This title is part of BHA's Jim Posewitz Digital Library: Required Reading for Conservationists
Let me first be clear: This is not a book about despair or tragic endings. It is not a book of environmental alarmism or an impassioned call-to-action to save the wolves and the whales. It's a concise and carefully researched book about people.
Whether you're a fan of him and his music or not, Bob Dylan once said something none of us can really deny, "The only thing people really have in common is that they are all going to die.” Michele Nijhus' Beloved Beasts is not so much a book about specific instances of extinction or near-extinction of various species, but more about the survival of human "experience and notions." It is a deeper dive into the oftentimes unlikely pioneers of the modern conservation movement, some of whose names we are already familiar with (because they authored the other readings found in this digital library).
Using her own background as a biologist, Nijhus reveals the lesser known characters that contributed to conservation organizations that persist today.
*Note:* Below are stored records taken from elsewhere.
(** C6. [buddy_init(); buddy_alloc((1<<20) + 1)]: no order is found
    ([desired_order] and [upper_order] stay [-1]) and no failure is
    reported: with [allocation] null on entry the call reads
    [free_area[-1]], which is undefined; with [allocation] pointing to page
    0 it returns the address of that page. *)
Theorem alloc_oversize_no_error :
  find_orders (free_area sample_init) (2 ^ MAX_ORDER + 1) orders (-1) (-1)
  = Ret (-1, -1)
  /\ buddy_alloc sample_base Null sample_init (2 ^ MAX_ORDER + 1) = Undef
  /\ buddy_alloc sample_base Wild sample_init (2 ^ MAX_ORDER + 1) = Undef
  /\ buddy_alloc sample_base (PagePtr 0) sample_init (2 ^ MAX_ORDER + 1)
     = Ret (sample_init, sample_base).
Proof. split; [run|]. split; [run|]. split; run. Qed.

(** C8. [buddy_init(); addr = buddy_alloc(1<<20)], entered with
    [allocation] pointing to [g_pages[7]]: the call returns the address of
    page 7 and takes nothing from the free lists, which still hold the
    [2^20] bytes of the whole arena. Whatever size the block handed out is
    counted at, the sum with the free bytes is above [2^20]. *)
Theorem capacity_exceeded_by_stale_return :
  free_bytes sample_init = 2 ^ MAX_ORDER
  /\ buddy_alloc sample_base (PagePtr 7) sample_init (2 ^ 20)
     = Ret (sample_init, PAGE_TO_ADDR sample_base 7)
  /\ block_order sample_base sample_init (PAGE_TO_ADDR sample_base 7)
     = Ret (uint8 (-1))
  /\ forall block_bytes,
       0 < block_bytes ->
       block_bytes + free_bytes sample_init <> 2 ^ MAX_ORDER.
Proof.
  assert (Hfree : free_bytes sample_init = 2 ^ MAX_ORDER) by run.
  split; [exact Hfree|]. split; [run|]. split; [run|].
  intros b Hb. rewrite Hfree. lia.
Qed.

(** ** The general statements at the sample run *)

(** [BUDDY_ADDR_buddy_identity] at order 13 and the fourth block of that
    order. *)
Lemma BUDDY_ADDR_buddy_identity_witness :
  arena_placed sample_base
  /\ MIN_ORDER <= 13 <= MAX_ORDER
  /\ sample_base <= sample_base + 3 * 8192 < sample_base + 2 ^ MAX_ORDER
  /\ (sample_base + 3 * 8192 - sample_base) mod 2 ^ 13 = 0
  /\ ulong (BUDDY_ADDR sample_base (sample_base + 3 * 8192) 13 - sample_base)
     = Z.lxor (sample_base + 3 * 8192 - sample_base) (2 ^ 13)
  /\ ulong (BUDDY_ADDR sample_base (sample_base + 3 * 8192) 13 - sample_base)
     mod 2 ^ 13 = 0
  /\ BUDDY_ADDR sample_base (BUDDY_ADDR sample_base (sample_base + 3 * 8192) 13) 13
     = sample_base + 3 * 8192.
Proof.
  assert (H1 : arena_placed sample_base) by (split; vm_compute; discriminate).
  assert (H2 : MIN_ORDER <= 13 <= MAX_ORDER) by (split; vm_compute; discriminate).
  assert (H3 : sample_base <= sample_base + 3 * 8192 < sample_base + 2 ^ MAX_ORDER)
    by (split; vm_compute; [discriminate|reflexivity]).
  assert (H4 : (sample_base + 3 * 8192 - sample_base) mod 2 ^ 13 = 0)
    by (vm_compute; reflexivity).
  split; [exact H1|]. split; [exact H2|]. split; [exact H3|]. split; [exact H4|].
  apply (BUDDY_ADDR_buddy_identity sample_base 13 (sample_base + 3 * 8192) H1 H2 H3 H4).
Defined.

(** [buddy_init_contract] on the static storage as the program starts. *)
Lemma buddy_init_contract_witness :
  length (free_area boot) = Z.to_nat (MAX_ORDER + 1)
  /\ exists st',
       buddy_init sample_base boot = Ret st'
       /\ length (g_pages st') = Z.to_nat n_pages
       /\ (forall pg, pg ∈ g_pages st' -> order pg = uint8 (-1))
       /\ (forall o, MIN_ORDER <= o < MAX_ORDER ->
            at_index (free_area st') o = Ret (Some []))
       /\ at_index (free_area st') MAX_ORDER = Ret (Some [0%nat])
       /\ index <$> g_pages st' !! 0%nat = Some 0.
Proof.
  split; [reflexivity|].
  apply (buddy_init_contract sample_base boot). reflexivity.
Defined.

(** [buddy_dump_reports] right after [buddy_init]: the text is
    ["0:4K 0:8K 0:16K 0:32K 0:64K 0:128K 0:256K 0:512K 1:1024K "] and a
    newline. *)
Lemma buddy_dump_reports_witness :
  at_index (free_area sample_init) 12 = Ret (Some [])
  /\ at_index (free_area sample_init) 13 = Ret (Some [])
  /\ at_index (free_area sample_init) 14 = Ret (Some [])
  /\ at_index (free_area sample_init) 15 = Ret (Some [])
  /\ at_index (free_area sample_init) 16 = Ret (Some [])
  /\ at_index (free_area sample_init) 17 = Ret (Some [])
  /\ at_index (free_area sample_init) 18 = Ret (Some [])
  /\ at_index (free_area sample_init) 19 = Ret (Some [])
  /\ at_index (free_area sample_init) 20 = Ret (Some [0%nat])
  /\ buddy_dump sample_init
     = Ret (sample_init,
            "0:4K 0:8K 0:16K 0:32K 0:64K 0:128K 0:256K 0:512K 1:1024K "
            +:+ String (Ascii.ascii_of_nat 10) "").
Proof.
  assert (H12 : at_index (free_area sample_init) 12 = Ret (Some []))
    by (vm_compute; reflexivity).
  assert (H13 : at_index (free_area sample_init) 13 = Ret (Some []))
    by (vm_compute; reflexivity).
  assert (H14 : at_index (free_area sample_init) 14 = Ret (Some []))
    by (vm_compute; reflexivity).
  assert (H15 : at_index (free_area sample_init) 15 = Ret (Some []))
    by (vm_compute; reflexivity).
  assert (H16 : at_index (free_area sample_init) 16 = Ret (Some []))
    by (vm_compute; reflexivity).
  assert (H17 : at_index (free_area sample_init) 17 = Ret (Some []))
    by (vm_compute; reflexivity).
  assert (H18 : at_index (free_area sample_init) 18 = Ret (Some []))
    by (vm_compute; reflexivity).
  assert (H19 : at_index (free_area sample_init) 19 = Ret (Some []))
    by (vm_compute; reflexivity).
  assert (H20 : at_index (free_area sample_init) 20 = Ret (Some [0%nat]))
    by (vm_compute; reflexivity).
  repeat (split; [assumption|]).
  exact (buddy_dump_reports sample_init [] [] [] [] [] [] [] [] [0%nat]
           H12 H13 H14 H15 H16 H17 H18 H19 H20).
Defined.

(** The text of that dump. *)
Example dump_after_init :
  buddy_dump sample_init
  = Ret (sample_init,
         "0:4K 0:8K 0:16K 0:32K 0:64K 0:128K 0:256K 0:512K 1:1024K "
         +:+ String (Ascii.ascii_of_nat 10) "").
Proof. run. Qed.

(** * Further properties of the code *)

(** ** Bit and word facts *)

Module BitFacts.

(** Flipping bit [k] adds or subtracts [2^k], by the bit's value. *)
Lemma lxor_pow2_clear x k :
  0 <= k -> Z.testbit x k = false -> Z.lxor x (2 ^ k) = x + 2 ^ k.
Proof.
  intros Hk Hbit. symmetry. apply Z.add_nocarry_lxor.
  apply Z.bits_inj'. intros n Hn.
  rewrite Z.land_spec, Z.bits_0, Z.pow2_bits_eqb by exact Hk.
  destruct (Z.eqb_spec k n) as [->|_]; [rewrite Hbit; reflexivity|].
  apply andb_false_r.
Qed.

Lemma lxor_pow2_set x k :
  0 <= k -> Z.testbit x k = true -> Z.lxor x (2 ^ k) = x - 2 ^ k.
Proof.
  intros Hk Hbit.
  assert (Hclear : Z.testbit (Z.lxor x (2 ^ k)) k = false).
  { rewrite Z.lxor_spec, Hbit, Z.pow2_bits_true by exact Hk. reflexivity. }
  pose proof (lxor_pow2_clear _ k Hk Hclear) as Hback.
  rewrite lxor_twice in Hback. lia.
Qed.

(** Bit [k] of a multiple of [2^k] is the parity of the quotient. *)
Lemma testbit_multiple q k :
  0 <= k -> Z.testbit (q * 2 ^ k) k = Z.odd q.
Proof.
  intros Hk. rewrite Z.mul_pow2_bits by exact Hk.
  rewrite Z.sub_diag. apply Z.bit0_odd.
Qed.

(** Exclusive or commutes with scaling by a power of two. *)
Lemma lxor_scaled x y n :
  0 <= n -> Z.lxor (x * 2 ^ n) (y * 2 ^ n) / 2 ^ n = Z.lxor x y.
Proof.
  intros Hn. rewrite <- !Z.shiftl_mul_pow2 by exact Hn.
  rewrite <- Z.shiftl_lxor, <- Z.shiftr_div_pow2 by exact Hn.
  rewrite Z.shiftr_shiftl_l by exact Hn.
  rewrite Z.sub_diag. apply Z.shiftl_0_r.
Qed.

End BitFacts.

Import BitFacts.

(** ** The address macros *)

Section MacroFacts.

Variable g_memory : Z.
Hypothesis placed : arena_placed g_memory.

Lemma PAGE_SIZE_value : PAGE_SIZE = 4096.
Proof. reflexivity. Qed.

Lemma n_pages_value : n_pages = 256.
Proof. reflexivity. Qed.

(** X1. Every byte of page [i] is mapped back to [i]: [ADDR_TO_PAGE] undoes
    [PAGE_TO_ADDR] and ignores the offset inside the page. *)
Theorem ADDR_TO_PAGE_inside (i off : Z) :
  0 <= i < n_pages -> 0 <= off < PAGE_SIZE ->
  ADDR_TO_PAGE g_memory (PAGE_TO_ADDR g_memory i + off) = i.
Proof.
  rewrite n_pages_value, PAGE_SIZE_value. intros Hi Hoff.
  unfold ADDR_TO_PAGE, PAGE_TO_ADDR. rewrite PAGE_SIZE_value.
  replace (i * 4096 + g_memory + off - g_memory) with (off + i * 4096) by ring.
  rewrite ulong_small by (unfold ULONG_BITS; lia).
  rewrite Z.div_add by discriminate. rewrite Z.div_small by lia. lia.
Qed.

(** X2. For an address inside the arena [PAGE_TO_ADDR] of its page index is
    the address rounded down to the start of its page. *)
Theorem PAGE_TO_ADDR_rounds_down (a : Z) :
  g_memory <= a < g_memory + 2 ^ MAX_ORDER ->
  PAGE_TO_ADDR g_memory (ADDR_TO_PAGE g_memory a)
  = a - (a - g_memory) mod PAGE_SIZE.
Proof.
  destruct placed as [Hg0 Hg]. unfold MAX_ORDER in *. intros Ha.
  unfold ADDR_TO_PAGE, PAGE_TO_ADDR. rewrite PAGE_SIZE_value.
  rewrite ulong_small by (unfold ULONG_BITS in *; lia).
  pose proof (Z.div_mod (a - g_memory) 4096) as Hdm. lia.
Qed.

(** X3. The page index is inside [g_pages] exactly for the addresses inside
    the arena: an address below [g_memory] wraps to an index past the end,
    never to a negative one. *)
Theorem ADDR_TO_PAGE_in_range (a : Z) :
  0 <= a < 2 ^ ULONG_BITS ->
  0 <= ADDR_TO_PAGE g_memory a < n_pages
  <-> g_memory <= a < g_memory + 2 ^ MAX_ORDER.
Proof.
  destruct placed as [Hg0 Hg]. unfold MAX_ORDER, ULONG_BITS in *. intros Ha.
  unfold ADDR_TO_PAGE. rewrite PAGE_SIZE_value, n_pages_value.
  destruct (Z_lt_le_dec a g_memory) as [Hlow|Hhigh].
  - assert (Hwrap : ulong (a - g_memory) = a - g_memory + 2 ^ 64).
    { unfold ulong, ULONG_BITS.
      rewrite <- (Z.mod_add _ 1) by discriminate.
      apply Z.mod_small. lia. }
    rewrite Hwrap. split; [|lia]. intros [_ Hlt].
    pose proof (Z.div_le_lower_bound (a - g_memory + 2 ^ 64) 4096 256). lia.
  - rewrite ulong_small by (unfold ULONG_BITS; lia). split.
    + intros [_ Hlt].
      pose proof (Z.div_le_lower_bound (a - g_memory) 4096 256). lia.
    + intros [_ Hlt]. split; [apply Z.div_pos; lia|].
      apply Z.div_lt_upper_bound; lia.
Qed.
The book's true selling point is the common thread that is woven into the lessons from human notions and experiences with a nod toward how to use these lessons and the one thing people really have in common, to choose sanity and cooperation over extinction.
I like this book because the author doesn't smack you upside the head with her own opinions or agenda as it relates to conservation history. It's exactly the type of book we need right now at a time when so many ideas are drowned out by whose side you're on.